The Peugeot 207 model has almost the same exterior design as the popular Peugeot 206 with slight modifications. Offered with automatic and manual gearboxes, it is sold for 1.5 and 2 billion rials ($5,836 and $ 7,782).
As per the charts, most of the other car models won three stars. In the top price range (the most expensive), Cherry’s Tiggo 7, a Chinese SUV assembled by Modiran Khodro, tops the list. The model is sold at 9.9 billion rials ($38,521) by the company.
Kerman Motor’s assembled JAC S5 — a Chinese crossover — and its “little brother” JAC S3, along with Safe Khodro’s SWM G01 earned three stars in the second price range.
Iran Khodro’s Peugeot 206, Rana and Peugeot Pars — a facelift of Peugeot 405 with automatic gearbox — and Samand also hold three stars in the third price group.
All models produced by IKCO’s rival company, SAIPA, earned three stars in the quality assessment. The models include Quick, Tiba, Tiba 2 and Saina, all in the fourth price group.
Based on the ISQI data, Modiran Khodro’s MVM X33s earned a two-star ranking.
Unveiled in 2016 in Iran, MVM X33s is a local variant of China’s Chery Tiggo 3, placed in the second price class.
The model is equipped with Chamonix 7-speed CVT auto transmission.
Iran Khodro’s Peugeot 405, which is phased out of the production line, is newly omitted from the ranking list.
It suffered from several safety failures and never earned over two stars in the ISQI ranking.

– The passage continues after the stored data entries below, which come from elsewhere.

(** A log that consists of the whole lines [ls]. *)
Inductive whole : rlog -> list ustr -> Prop :=
| whole_nil : whole [] []
| whole_snoc l ls seg x : whole l ls -> seg <> [] ->
    (forall rest, log_gets (SHBUF - 1) (seg ++ rest) = Some (x, rest)) -> whole (l ++ seg) (ls ++ [until_nul x]).

Lemma whole_lines l ls : whole l ls ->
  (length ls <= length l)%nat /\
  forall rest fuel, (length ls <= fuel)%nat -> log_lines fuel (l ++ rest) = ls ++ log_lines (fuel - length ls) rest.
Proof.
  induction 1 as [|l ls seg x _ [IHl IH] Hne Hseg]; [by split; [|intros rest fuel _; rewrite Nat.sub_0_r]|].
  rewrite !length_app. cbn [length]. destruct seg as [|y seg]; [done|]. cbn [length]. split; [lia|].
  intros rest fuel Hf. rewrite <- app_assoc, IH, <- app_assoc by lia. f_equal.
  destruct (fuel - length ls)%nat as [|f] eqn:E; [lia|]. cbn [log_lines]. rewrite Hseg. cbn [app]. do 2 f_equal. lia.
Qed.

Lemma whole_lines_of l ls : whole l ls -> lines_of l = ls.
Proof.
  intros [HL H]%whole_lines. unfold lines_of. rewrite <- (app_nil_r l) at 2. rewrite H by done.
  destruct (length l - length ls)%nat; by rewrite app_nil_r.
Qed.

Lemma obeys_map Q {A B} (x : prog A) (g : A -> B) (f : B -> prog unit) : forall t l,
  obeys Q (pbind x (fun a => f (g a))) t l -> obeys Q (pbind (pbind x (fun a => PRet (g a))) f) t l.
Proof.
  induction x as [a|st|c k IH|]; intros t l; cbn; try done.
  destruct c; cbn; try (intros H r; by apply IH); intros [H1 H2]; split; eauto.
Qed.
(** * buildenv: acquisition, unpacking and installation of a software package

    A shallow embedding of the Go package [buildenv] and of the two versions
    of its source file that the repository carries:

    - [Part000]: the version with package-named subdirectories of [BuildDir]
      (src/unnamed/part_000);
    - [Buildenv]: the version working directly in [BuildDir]
      (src/pkg/buildenv/buildenv.go).

    [IsInstalled], [lookPath], [Install] and [Init] have the same text in
    both files and are embedded once.

    The methods run in a state monad over the receiver [*Info], the package
    descriptor [*app.Info], a file system and a trace of the calls that leave
    the process (file-system calls, binary look-ups, spawned commands).  A
    Go [error] is an [option string]; a run-time panic is an outcome of its
    own.  Calls to [log] and [fmt.Printf] are not modelled. *)

From Stdlib Require Import String Ascii List ZArith Bool Lia.
From stdpp Require Import base option list gmap strings pretty sorting.

Import ListNotations.
Local Open Scope string_scope.
Local Open Scope list_scope.

(** ** Go strings: package [strings] *)

Module GoStrings.

Fixpoint HasPrefix (s p : string) : bool :=
  match p, s with
  | EmptyString, _ => true
  | String c p', String d s' => Ascii.eqb c d && HasPrefix s' p'
  | String _ _, EmptyString => false
  end.

Fixpoint drop (n : nat) (s : string) : string :=
  match n, s with
  | O, _ => s
  | S k, String _ r => drop k r
  | S _, EmptyString => EmptyString
  end.

Definition HasSuffix (s p : string) : bool :=
  (String.length p <=? String.length s)%nat
  && String.eqb (drop (String.length s - String.length p) s) p.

The model is a large family car released by the French automaker Peugeot in July 1987, which continues to be manufactured under license outside France, as it was discontinued in Europe in 1997.
Iran Khodro started car production in the mid-1990s. The company also produced several models derived from the 405. Peugeot Pars, also known as Peugeot Persia, is a facelifted 405 version with a redesigned front end, including clear lamp lenses and a revamped rear.
Samand, which was designed to be “the national car” of Iran, is also based on the 405 platform.
Arisun is another IKCO model heavily based on the 405 model. It is a coupe utility car under production since 2015.
SAIPA’s small city car, Pride, which has been produced in Iran for decades, never earned more than one star in ISQI’s rankings.
The production of some versions of Pride was ceased in June 2020 because of its serious safety failures and quality issues and shortly after, it was excluded from the quality ranking list. The production of other versions is continuing, but the car remains distinguished by its ultra-low quality.
Pride was originally developed for Japanese and South Korean markets in the late 1980s. The car was widely sold in the United States as a Ford Festiva in the early 1990s. It entered the Iranian market in 1993 under license from Kia and has continued to be a cash cow for SAIPA.
Three years ago, the Institute of Standards and Industrial Research of Iran and Iran’s Automotive Policymaking Council set new automotive standards and gave a two-year ultimatum to automakers to comply.
The production of vehicles that cannot meet 83 automotive standards was expected to be halted by the end of 2018. SAIPA’s Pride topped the elimination list.
A recent study conducted on Iranian road accidents recorded over the past decade showed that the road killer was involved in one-third of the fatalities.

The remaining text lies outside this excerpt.